Патрисия Грей

Трио для разведённой

Пролог

Не знаю по какой причине он решил, что я вернусь на день позже. Но факт остаётся фактом — когда я приехала домой, то застала их вдвоём. Причём, они не услышали подъехавшее к дому такси просто потому, что она дико орала.

Увидев, как заинтересованно таксист, который тоже услышал эти звуки, посмотрел в правое автомобильное окно с опущенным стеклом, я сдержанно поблагодарила его за комфортную поездку и вышла, мягко захлопнув за собой дверь.
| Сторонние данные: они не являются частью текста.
(** The arguments of a call on one line. *)
Definition call_arguments_text (arguments : string) : Result string :=
  let trimmed := trim_text arguments in
  if is_empty trimmed then Ok "{}"
  else
    match parse_json trimmed with
    | None => fail ParseError "arguments are not valid JSON"
    | Some parsed =>
        match get_object parsed with
        | None => fail ParseError "arguments must be a JSON object"
        | Some _ => Ok (write_json parsed)
        end
    end.

Definition call_params (remote args : string) : string :=
  "{" +:+ q +:+ "name" +:+ q +:+ ":" +:+ quoted remote +:+ "," +:+ q +:+ "arguments" +:+ q +:+ ":" +:+ args +:+ "}".

Definition call_tool (remote arguments : string) : Net W (Result ToolResult) :=
  s ← this (λ s, s);
  match process s with
  | None => mret (fail NetworkError (prefix s +:+ " is disconnected"))
  | Some p =>
      match call_arguments_text arguments with
      | Fail e => mret (Fail e)
      | Ok args =>
          res ← request p "tools/call" (call_params remote args);
          match res with
          | Fail e => mret (Fail e)
          | Ok value => map_call_result value remote
          end
      end
  end.

(** Also the destructor.  Joining the stderr thread changes nothing here. *)
Definition shutdown : Net W unit :=
  s ← this (λ s, s);
  match process s with
  | None => mret tt
  | Some p =>
      let timeout := mcp_timeout_ms (sv_config s) in
      exit_code ← call (terminate p (if (timeout <? 2000)%Z then timeout else 2000%Z));
      update (λ s, set_dead (set_process s None) "disconnected") ;;
      write_log LogDebug (prefix s +:+ " stopped (exit code " +:+ to_string exit_code +:+ ")")
  end.

(** What a pointer to address [a] leads to. *)
Definition server_of (w : W) (a : Z) : McpServer :=
  match server_at w a with Some s => s | None => stale_server w a end.

(** Runs a method on the object at address [a]. *)
Definition on_server {A} (a : Z) (m : Net W A) (w : W) : W * A :=
  let '(c, r) := m (mkConn w (server_of w a)) in (store_server a (c_server c) (c_world c), r).

(** ** Session glue: the callbacks *)

Definition remote_tool_callback (a : Z) (remote : string) (arguments : string) : W → W * Result ToolResult :=
  on_server a (call_tool remote arguments).

Definition server_query (a : Z) (query : string) (w : W) : W * Result string :=
  match parse_json query ≫= λ doc : json, option_map (pair doc) (string_member "name" doc) with
  | None =>
      (w, fail ParseError ("MCP query must be {" +:+ q +:+ "name" +:+ q +:+ ": " +:+ q +:+ "<tool>" +:+ q +:+ ", " +:+ q +:+
                           "arguments" +:+ q +:+ ": {...}}"))
  | Some (doc, name) =>
      let args := match member "arguments" doc with Some a => write_json a | None => "{}" end in
      let '(w, res) := on_server a (call_tool name args) w in
      (w, match res with
          | Fail e => Fail e
          | Ok r =>
              let text := render_tool_text r in
              if result_is_error r then fail ToolError text else Ok text
          end)
  end.

End Transport.

(** ** Session glue *)

Section Glue.
Context {W : Type} `{McpHost W} `{Host W} `{JsonParser} `{JsonWriter}.
Implicit Types (s : Session W).

Definition set_config_tools s (ts : list (Tool W)) : Session W :=
  let c := config s in
  mkSession (mkConfig (provider c) (engine c) (engine_options c) (config_model c) (workspace_dir c) (store c) ts (context_window c)
      (max_tokens c) (max_tool_call_rounds c) (max_parallel_subagents c) (logger c) (permission_check c) (permission_prompt c)
      (default_task c))
    (arena s) (worker_arenas s) (event_hooks s) (provider_state s) (memory_state s) (stats s) (tool_by_name s)
    (tools_system_prompt s) (skills_system_prompt s) (skills s) (log_file s) (cancel_flag s) (data_sources s)
    (retained_data_sources s).

Definition set_retained s (l : list (DataSource W)) : Session W := set_data_sources s (data_sources s) l.

(** The server of an entry [is_mcp_entry] accepts. *)
Definition mcp_entry (ds : DataSource W) : option (Z * (LogLevel → string → W → W)) :=
  if starts_with kDataSourcePrefix (ds_name ds) then ds_server ds else None.

Definition is_mcp_entry (ds : DataSource W) : bool := match mcp_entry ds with Some _ => true | None => false end.

Definition entry_name (name : string) : string := kDataSourcePrefix +:+ name.

Definition mcp_server_names s : list string :=
  (λ ds, of_bytes (drop (String.length kDataSourcePrefix) (bytes (ds_name ds)))) <$>
    List.filter is_mcp_entry (retained_data_sources s).

(** Does [remote_tool_callback] of the server at [a] run this tool? *)
Definition tool_of (a : Z) (t : Tool W) : bool :=
  match parts_callback t with Some (RemoteParts b _) => (b =? a)%Z | _ => false end.

Definition unregister_tools (a : Z) s : Session W :=
  rebuild_tool_index (set_config_tools s (List.filter (λ t, negb (tool_of a t)) (tools (config s)))).

(** [LogSink::write], with the logger and the file of the session. *)
Definition session_sink s : LogLevel → string → W → W := λ level msg w,
  let w := match logger (config s) with Some f => f level msg w | None => w end in
  match log_file s with Some f => f level msg w | None => w end.

Definition used_addresses s : list Z := omap (λ ds, option_map fst (ds_server ds)) (retained_data_sources s).

Definition remote_tool (sink : LogLevel → string → W → W) (a : Z) (rt : RemoteTool) : Tool W :=
  mkTool (full_name rt) (remote_description rt) (remote_schema rt) None
    (Some (RemoteParts a (remote_tool_callback sink a (remote_name rt)))).

(** The last reference to a server goes away: its destructor runs, and the
    object is freed with its [RemoteTool]s. *)
Definition drop_server_object (sink : LogLevel → string → W → W) (a : Z) : M W unit :=
  host (on_server a (shutdown sink)) ;; host_ (free_server a).

Definition connect_server (cfg : McpServerConfig) : M W (Result (list (Tool W))) :=
  s ← ask rt_session;
  if negb (valid_server_name (mcp_name cfg)) then
    mret (fail InvalidConfig ("MCP server name '" +:+ mcp_name cfg +:+ "' is invalid (use 1-64 letters, digits, '_' or '-')"))
  else if is_empty (mcp_command cfg) then mret (fail InvalidConfig ("MCP server '" +:+ mcp_name cfg +:+ "' has no command"))
  else if (mcp_timeout_ms cfg <=? 0)%Z then mret (fail InvalidConfig ("MCP server '" +:+ mcp_name cfg +:+ "' needs timeout_ms > 0"))
  else if existsb (λ ds, is_mcp_entry ds && str_eqb (ds_name ds) (entry_name (mcp_name cfg))) (retained_data_sources s) then
    mret (fail InvalidConfig ("MCP server '" +:+ mcp_name cfg +:+ "' is already connected"))
  else
    let sink := session_sink s in
    a ← ask (λ rt, make_server (used_addresses (rt_session rt)) (rt_world rt));
    host_ (store_server a (new_server cfg (workspace_dir (config s)))) ;;
    started ← host (on_server a (start sink));
    match started with
    | Fail e => drop_server_object sink a ;; mret (Fail e)
    | Ok _ =>
        server ← ask (λ rt, server_of (rt_world rt) a);
        match List.find (λ t, bool_decide (is_Some (tool_by_name s !! full_name t))) (sv_tools server) with
        | Some t =>
            drop_server_object sink a ;;
            mret (fail InvalidConfig ("MCP server '" +:+ mcp_name cfg +:+ "': a tool named '" +:+ full_name t +:+ "' is already registered"))
        | None =>
            let registered := remote_tool sink a <$> sv_tools server in
            let ds := mkDataSource (entry_name (mcp_name cfg)) (Some (server_query sink a)) (Some (a, sink)) in
            modify_session (λ s, rebuild_tool_index
              (set_retained (set_config_tools s (tools (config s) ++ registered)) (retained_data_sources s ++ [ds]))) ;;
            log LogInfo ("MCP server '" +:+ mcp_name cfg +:+ "' connected" +:+
              (if is_empty (server_info server) then "" else " (" +:+ server_info server +:+ ")") +:+
              (if is_empty (protocol_version server) then "" else ", protocol " +:+ protocol_version server) +:+ ", " +:+
              to_string (Z.of_nat (length registered)) +:+ " tool(s)") ;;
            mret (Ok registered)
        end
    end.

(** The first entry of the name: its server, and the entries without it. *)
Fixpoint find_entry (name : string) (l : list (DataSource W)) :
    option ((Z * (LogLevel → string → W → W)) * list (DataSource W)) :=
  match l with
  | [] => None
  | ds :: rest =>
      match (if str_eqb (ds_name ds) (entry_name name) then mcp_entry ds else None) with
      | Some srv => Some (srv, rest)
      | None => option_map (λ p, (p.1, ds :: p.2)) (find_entry name rest)
      end
  end.

Definition disconnect_server (name : string) : M W (Result unit) :=
  s ← ask rt_session;
  match find_entry name (retained_data_sources s) with
  | None => mret (fail KeyNotFound ("MCP server '" +:+ name +:+ "' is not connected"))
  | Some ((a, sink), rest) =>
      modify_session (unregister_tools a) ;;
      host (on_server a (shutdown sink)) ;;
      modify_session (λ s, set_retained s rest) ;; drop_server_object sink a ;;
      mret (Ok tt)
  end.

Fixpoint disconnect_all (names : list string) : M W unit :=
  match names with [] => mret tt | name :: rest => disconnect_server name ;; disconnect_all rest end.

Definition disconnect_mcp_servers : M W unit := names ← ask (λ rt, mcp_server_names (rt_session rt)); disconnect_all names.

(** The client the graph loader runs on. *)
#[global] Instance mcp_client : McpClient W :=
  {| list_mcp_servers := mcp_server_names; connect_mcp_server := connect_server; disconnect_mcp_server := disconnect_server |}.

End Glue.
Он постоял ещё секунд десять, совершенно бесцеремонно вытягивая шею и стараясь рассмотреть из недр своей жёлтой машины что происходило за приоткрытыми окнами второго этажа, а потом, видимо отчаявшись, уехал.

А я осталась смотреть на свой сад.

Но удивительное дело, когда я услышала, что он её трахает в нашем доме, и, судя по всему, в нашей спальне, я не подумала ничего, кроме того, что он всегда обожал громких.

У меня ничего не кольнуло. Не было обидно ни за очередное, и в этот раз какое-то очень уж циничное предательство, ни за осквернённую нашу спальню на втором этаже, ни за дом в целом.

Я просто стояла внизу и смотрела на свой сад. Красивый и полный цветов.

Мне нужно было взять вещи. А для этого подняться. Из какого-то нелепого чувства такта, сначала я просто стояла и ждала, пока они закончат.

Но они были ненасытны. И вскоре мне надоело.

Я повернулась к дому, открыла своим ключом дверь, бросила сумку в прихожей и поднялась по лестнице на второй этаж.

Кажется именно в этот момент она стала кончать.

Истошно выкрикивая имя моего мужа, она просила "отжарить её, как последнюю сучку". А ещё подбадривала его. "Да, да, да… Да!!!"

И я снова удивилась тому, что практически ничего по этому поводу не испытываю. А повод ведь был налицо.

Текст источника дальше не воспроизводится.